Animals don't show disgust when their food comes into contact with something that could be contaminated. Neither do infants. Toddlers don't object, for instance, to drinking a glass of juice into which they have seen a scientist dip a cockroach. (In the experiment proving that, scientists first sterilized the roach.)

But older children come to avoid foods and beverages that have contacted repugnant substances. Kids also grow to recognize, and avoid, abstract contagions. "Cooties," said Haidt, "is an invisible moral essence."

In their recent study, Zhong and Liljenquist first asked some volunteers to recall unethical behaviors in their pasts. Other students, following different instructions, recalled an instance in which they'd acted altruistically.

Through a series of experiments, the researchers then tested each group's propensity to wash their hands or to express a preference for items associated with cleanliness, including toothpaste, detergent and Windex.

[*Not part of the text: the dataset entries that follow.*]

(** * Where the code departs from a claim *)

(** C1 as stated fails: an exception token with a character outside a-z
    gets a point list shorter than its key, and [zip] then drops the end of
    the word.  With the exception "x1", the word "x1" comes back as "x". *)
Lemma hyphenate_word_concat_counterexample :
  __init__ int_ascii [] (s "x1") = Ok (built [] (s "x1"))
  ∧ exceptions (built [] (s "x1")) !! lower_latin1 (s "x1") = Some [0; 0; 0]
  ∧ hyphenate_word lower_latin1 (built [] (s "x1")) (s "x1") = Ok [s "x"]
  ∧ concat [s "x"] ≠ s "x1".
Proof. repeat split; by vm_compute. Qed.

(** The same truncation with a letter of the pattern alphabet that line 33
    does not split on: the exception "ni-ño" turns "niño" into "niñ". *)
Example accented_exception_truncates :
  hyphenate_word lower_latin1
    (built [] (s "ni-" ++ [n_tilde] ++ s "o")) (s "ni" ++ [n_tilde] ++ s "o")
  = Ok [s "ni" ++ [n_tilde]].
Proof. by vm_compute. Qed.

(** C4 as stated fails: the point list of "as-so-ciate" has 11 entries, not
    len("associate")+1 = 10, and "As-so" is stored under "Asso", not under
    its lower-cased key. *)
Lemma exception_entry_counterexample :
  __init__ int_ascii [] (s "as-so-ciate As-so")
  = Ok (built [] (s "as-so-ciate As-so"))
  ∧ exceptions (built [] (s "as-so-ciate As-so")) !! s "associate"
    = Some [0; 0; 0; 1; 0; 1; 0; 0; 0; 0; 0]
  ∧ length [0; 0; 0; 1; 0; 1; 0; 0; 0; 0; 0] ≠ (length (s "associate") + 1)%nat
  ∧ exceptions (built [] (s "as-so-ciate As-so"))
      !! lower_latin1 (exception_key (s "As-so")) = None
  ∧ exceptions (built [] (s "as-so-ciate As-so")) !! s "Asso"
    = Some [0; 0; 1; 0; 0].
Proof. repeat split; by vm_compute. Qed.

(** C5 as stated fails: "a1b" and "a2b" are two tokens with the same
    letters, the one inserted last replaces the other, and "ab" is split in
    one order and not in the other. *)
Lemma insertion_order_counterexample :
  split (s "a1b a2b") ≡ₚ split (s "a2b a1b")
  ∧ NoDup (split (s "a1b a2b"))
  ∧ (self ← __init__ int_ascii (s "a1b a2b") []; hyphenate_word lower_latin1 self (s "ab"))
    = Ok [s "ab"]
  ∧ (self ← __init__ int_ascii (s "a2b a1b") []; hyphenate_word lower_latin1 self (s "ab"))
    = Ok [s "a"; s "b"].
Proof.
  split; [apply perm_swap|].
  split; [apply (bool_decide_unpack _); by vm_compute|].
  split; by vm_compute.
Qed.

(** C6 as stated fails: with the pattern "b1." the only slot between two
    letters of "ab" is even, yet the odd weight after the last letter opens
    a second, empty piece; and with the exception "x1" no weight is odd,
    yet the one piece of "x1" is "x". *)
Lemma hyphenate_word_pieces_counterexample :
  __init__ int_ascii (s "b1.") [] = Ok (built (s "b1.") [])
  ∧ word_points lower_latin1 (built (s "b1.") []) (s "ab") = Ok [0; 0; 0; 1; 0]
  ∧ (∀ k z, (k + 1 < length (s "ab"))%nat →
            [0; 0; 0; 1; 0] !! (2 + k)%nat = Some z → z mod 2 = 0)
  ∧ hyphenate_word lower_latin1 (built (s "b1.") []) (s "ab") = Ok [s "ab"; []]
  ∧ [s "ab"; []] ≠ [s "ab"]
  ∧ word_points lower_latin1 (built [] (s "x1")) (s "x1") = Ok [0; 0; 0]
  ∧ hyphenate_word lower_latin1 (built [] (s "x1")) (s "x1") = Ok [s "x"]
  ∧ [s "x"] ≠ [s "x1"].
Proof.
  split; [by vm_compute|]. split; [by vm_compute|].
  split.
  { intros [|k] z Hk; [|simpl in Hk; lia]. by intros [= <-]. }
  repeat split; by vm_compute.
Qed.
(** * Broadster-Live: a shallow embedding of [server.js]

    [server.js] is a Node.js relay: at start-up it reads its configuration
    from the environment, then serves one WebSocket endpoint (a session with
    the generative backend per browser connection) and one HTTP endpoint,
    [POST /api/suggest].

    The embedding follows the source top to bottom.  JavaScript strings are
    sequences of UTF-16 code units, JavaScript values are the values that
    [express.json()] can put into [req.body], and every call that leaves the
    process (console, process, sockets, HTTP response, backend SDK) is
    recorded as an [Effect] in the order in which the source performs it. *)

From Stdlib Require Import ZArith NArith List Ascii String DecimalString Lia.
From stdpp Require Import base option list gmap strings.

Import ListNotations.
Local Open Scope N_scope.
Set Warnings "-register-all".

(** ** JavaScript strings *)

Module JsStr.

(** A JavaScript string: its UTF-16 code units. *)
Definition jsstring : Type := list N.

(** Source literals are written in this file as UTF-8 text; [code_points]
    decodes the bytes of such a literal and [utf16] re-encodes the scalar
    values as UTF-16, which is what the engine holds for the literal. *)
Fixpoint code_points (bs : list N) : list N :=
  match bs with
  | [] => []
  | b0 :: t0 =>
    if b0 <? 0x80 then b0 :: code_points t0
    else
      match t0 with
      | [] => []
      | b1 :: t1 =>
        if b0 <? 0xE0 then
          N.lor (N.shiftl (N.land b0 0x1F) 6) (N.land b1 0x3F) :: code_points t1
        else
          match t1 with
          | [] => []
          | b2 :: t2 =>
            if b0 <? 0xF0 then
              N.lor (N.shiftl (N.land b0 0x0F) 12)
                (N.lor (N.shiftl (N.land b1 0x3F) 6) (N.land b2 0x3F))
                :: code_points t2
            else
              match t2 with
              | [] => []
              | b3 :: t3 =>
                N.lor (N.shiftl (N.land b0 0x07) 18)
                  (N.lor (N.shiftl (N.land b1 0x3F) 12)
                     (N.lor (N.shiftl (N.land b2 0x3F) 6) (N.land b3 0x3F)))
                  :: code_points t3
              end
          end
      end
  end.
(** Whatever every state update keeps, every command and event keeps. *)
Lemma step_keeps P e (a : ActionR) :
  keptByUpdates P → P (state e) → P (state (step e a)).
Proof.
  intros (Hmerge & Hshow & Hmark & Hgo & Hscrub & Hpause & Hfill & Hfinal & Hlag & Hspeed) He.
  destruct a; cbn [step].
  - unfold mergeFramesE. cbn [fst state with_state]. by apply Hmerge.
  - unfold schedulerTick. rewrite scheduleNextFrame_state.
    unfold showNextFrame. destruct (negb (isMountedRef e)); [done|].
    cbn [setFrameState state with_state]. by apply Hshow.
  - by rewrite startScheduler_state.
  - unfold pauseLive. cbn [setFrameState state with_state stopScheduler
      with_schedulerTimer]. by apply Hpause.
  - unfold resumeLive. rewrite startScheduler_state.
    cbn [setFrameState state with_state]. by apply Hpause.
  - unfold setDesiredLagMs. cbn [setFrameState state with_state]. by apply Hlag.
  - unfold setSpeedFactor, setSpeedFactor_state. cbn [setFrameState state with_state].
    by apply Hspeed.
  - unfold goLive. cbv zeta.
    assert (Hg : P (state (setFrameState goLive_state e))).
    { cbn [setFrameState state with_state]. by apply Hgo. }
    destruct (schedulerTimerRef _); [done|]. by rewrite startScheduler_state.
  - destruct (setPlaybackByEpoch_state epoch e) as [->|[Hne ->]]; [done|].
    by apply Hscrub.
  - unfold markHasFirstFrame. cbn [state with_backfillCursor setFrameState with_state].
    by apply Hmark.
  - by apply backfillIteration_keeps.
Qed.

Lemma run_keeps P (actions : list ActionR) e :
  keptByUpdates P → P (state e) → P (state (run e actions)).
Proof.
  intros Hkept. revert e.
  induction actions as [|a actions IH]; intros e He; [done|].
  apply (IH (step e a)). by apply step_keeps.
Qed.
(** * CreativeFlow review room: annotation and viewport coordinate engine

    A shallow embedding of the review surface of the CreativeFlow
    repository: the data model of [types.ts], the handlers of the
    [ReviewRoom] view (zoom and pan, approval, version upload, comment
    bookkeeping, keyboard shortcuts), the pointer state machine of
    [components/Review/AnnotationLayer.tsx] and what it draws, the sidebar
    of [components/Review/CommentThread.tsx], the wipe handle of
    [components/Review/ComparisonView.tsx] and the controls of the video
    player.

    Modelling conventions.
    - A JavaScript [number] is a rational ([Q]): arithmetic is exact, there
      is no rounding and no overflow.  Numbers are compared with [==]
      ([Qeq]); records that hold numbers come with a field-wise equivalence.
      Comparisons and clamps do not depend on the rounding.  Where a
      result does, every operation is rounded to the nearest binary64
      value, as the engine rounds it: the module [Binary64] gives the
      rounding and, with it, the handlers of the viewport transform a
      second time; the seek and step handlers of the video player use it
      too.
    - A division whose divisor is zero yields [Infinity] or [NaN] in
      JavaScript.  Such a value has no counterpart in [Q]; the division
      [jsdiv] reports it as the failure [NonFinite].
    - Reading a property of [undefined] throws; that is the failure
      [TypeError].
    - React state is passed explicitly: a handler takes the state of the
      last render and returns the state of the next one.  [Date.now()] and
      the DOM rectangles are inputs of the handlers. *)

From Stdlib Require Import QArith Qabs Qminmax Qfield Lqa Qpower.
From Stdlib Require Import ZArith Lia Bool List String DecimalString.
From Stdlib Require Import Ascii Permutation Sorted.
Import ListNotations.

Local Open Scope Q_scope.

(** ** Numbers and failures *)

Abbreviation number := Q (only parsing).

Inductive Err : Type :=
| TypeError   (* property access on [undefined] *)
| NonFinite.  (* a result that is [Infinity], [-Infinity] or [NaN] *)

Inductive result (A : Type) : Type :=
| Ok (a : A)
| Fail (e : Err).

Arguments Ok {A} a.
Arguments Fail {A} e.

Definition bind {A B : Type} (c : result A) (k : A -> result B) : result B :=
  match c with
  | Ok a => k a
  | Fail e => Fail e
  end.

Notation "x <- c ;; k" := (bind c (fun x => k))
  (at level 61, c at next level, right associativity).

(** [a / b] on JavaScript numbers. *)
Definition jsdiv (a b : number) : result number :=
  if Qeq_bool b 0 then Fail NonFinite else Ok (a / b).

(** [o || 0] for an optional number: [undefined] and [0] are falsy. *)
Definition orZero (o : option number) : number :=
  match o with
  | Some q => if Qeq_bool q 0 then 0 else q
  | None => 0
  end.

(** Truthiness of a [string | null]: [null] and the empty string are falsy. *)
Definition truthy (o : option string) : bool :=
  match o with
  | Some s => negb (String.eqb s EmptyString)
  | None => false
  end.

(** [`${n}`] for an integer [n], as [Date.now()] returns one. *)
Definition showZ (n : Z) : string := NilZero.string_of_int (Z.to_int n).

(** ** Data model ([types.ts]) *)

Inductive UserRole : Type := SUPER_ADMIN | CREATOR | APPROVER | OBSERVER.

Inductive AssetType : Type := IMAGE | VIDEO | DOCUMENT.

Inductive AssetStatus : Type :=
  PENDING | IN_PROGRESS | CHANGES_REQUESTED | APPROVED.

Definition UserRole_eqb (a b : UserRole) : bool :=
  match a, b with
  | SUPER_ADMIN, SUPER_ADMIN | CREATOR, CREATOR
  | APPROVER, APPROVER | OBSERVER, OBSERVER => true
  | _, _ => false
  end.

Definition AssetType_eqb (a b : AssetType) : bool :=
  match a, b with
  | IMAGE, IMAGE | VIDEO, VIDEO | DOCUMENT, DOCUMENT => true
  | _, _ => false
  end.

Module User.
Record t : Type := mk { id : string; name : string; role : UserRole;
                          avatar : string }.
End User.

(** [{x: number, y: number}] *)
Module Point.
Record t : Type := mk { x : number; y : number }.
Definition equiv (p q : t) : Prop := x p == x q /\ y p == y q.
End Point.

(** [{x, y, w, h}] *)
Module Rect.
Record t : Type := mk { x : number; y : number; w : number; h : number }.
Definition equiv (r s : t) : Prop :=
    x r == x s /\ y r == y s /\ w r == w s /\ h r == h s.
End Rect.

Inductive DrawingType : Type := pen | box.

Module Drawing.
Record t : Type := mk {
    type : DrawingType;
    points : option (list Point.t);
    rect : option Rect.t;
    color : string }.
End Drawing.
(** * AIPex voice mode: the Voice Interaction Coordinator

    A shallow embedding of
    - [src/lib/components/voice-mode/use-voice-mode.ts]: the [useVoiceMode]
      hook (lines 1-249) and the two methods of [ParticleSystem] it calls
      (lines 393-418),
    - [src/lib/components/voice-mode/index.tsx]: the component [VoiceMode]
      (lines 1-293) and the class [AudioManager] (lines 295-541),
    together with the small part of the browser they talk to: timers,
    animation frames, speech recognizers, the speech-synthesis queue and the
    audio capture resources.

    Amplitudes are JavaScript numbers; they are embedded as binary64 primitive
    floats, so every sum, quotient and comparison below is the one the
    program performs.  Strings that come from the recognizer are sequences of
    UTF-16 code units.  Every handler runs to completion in one turn of the
    event loop; an [async] function is split at each [await] that really
    suspends, one definition per turn. *)

From Stdlib Require Import List String Ascii NArith ZArith Bool Lia PrimFloat Uint63
  Floats.
Import ListNotations.

Set Warnings "-inexact-float".

(** ** JavaScript values *)

Module JS.

(** A JavaScript string: its UTF-16 code units. *)
Definition JSString := list N.

Definition of_string (s : string) : JSString :=
  map N_of_ascii (list_ascii_of_string s).

Fixpoint eqb (s t : JSString) : bool :=
  match s, t with
  | [], [] => true
  | c :: s', d :: t' => N.eqb c d && eqb s' t'
  | _, _ => false
  end.

(** ECMAScript [WhiteSpace] and [LineTerminator] code points: what
    [String.prototype.trim] strips. *)
Definition isWhiteSpace (c : N) : bool :=
  existsb (N.eqb c)
    [9; 10; 11; 12; 13; 32; 160; 5760; 8232; 8233; 8239; 8287; 12288; 65279]%N
  || (N.leb 8192 c && N.leb c 8202).

Fixpoint trimStart (s : JSString) : JSString :=
  match s with
  | c :: s' => if isWhiteSpace c then trimStart s' else s
  | [] => []
  end.

Definition trim (s : JSString) : JSString :=
  rev (trimStart (rev (trimStart s))).

(** Truthiness of a string: it is not empty. *)
Definition truthy (s : JSString) : bool :=
  match s with [] => false | _ :: _ => true end.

In one round, for example, they asked volunteers to fill in blanks to complete words, such as W _ _ H and S _ _ P. Volunteers who'd just thought badly of their past behavior were more disposed than others to spell out WASH and SOAP rather than WISH and SOUP, the researchers reported last month in the journal Science.

In another experiment, students who had been asked to think about immoral acts tended to pick an antiseptic wipe over a pencil when offered a choice of either as a gift. Other volunteers expressed no consistent preference.

Clean and Mean?

Could a moist towelette have removed that damned spot of blood from Lady Macbeth's conscience? Probably not. After all, great Neptune's entire ocean couldn't do the trick for her husband.

But for people whose transgressions are more minor -- Zhong's volunteers owned up to lying and stealing, but not killing -- washing seemingly can substitute for atonement.

In their final experiment, Zhong and Liljenquist set out to determine how people reacted after they had been cleansed. Volunteers were seated in front of a computer and asked to type out a description of a past moral error. When done, some were offered an antiseptic wipe, ostensibly because they had just used a public keyboard. All who were given a towelette used it.

The researchers then told each person that a colleague of theirs was desperately seeking unpaid volunteers for an unrelated study. That fib was designed to determine who would donate their time for someone in need. Would being "clean" affect their altruistic behaviors?

It did, but not in the way one might expect. Seventy-five percent of those in the uncleansed group volunteered to pitch in. But only 41 percent of those who had just used a towelette were willing to do so.

Once someone has washed his hands of the matter, it seems, all bets are off. ยท

Ben Harder covers health, medicine and the environment for Science News.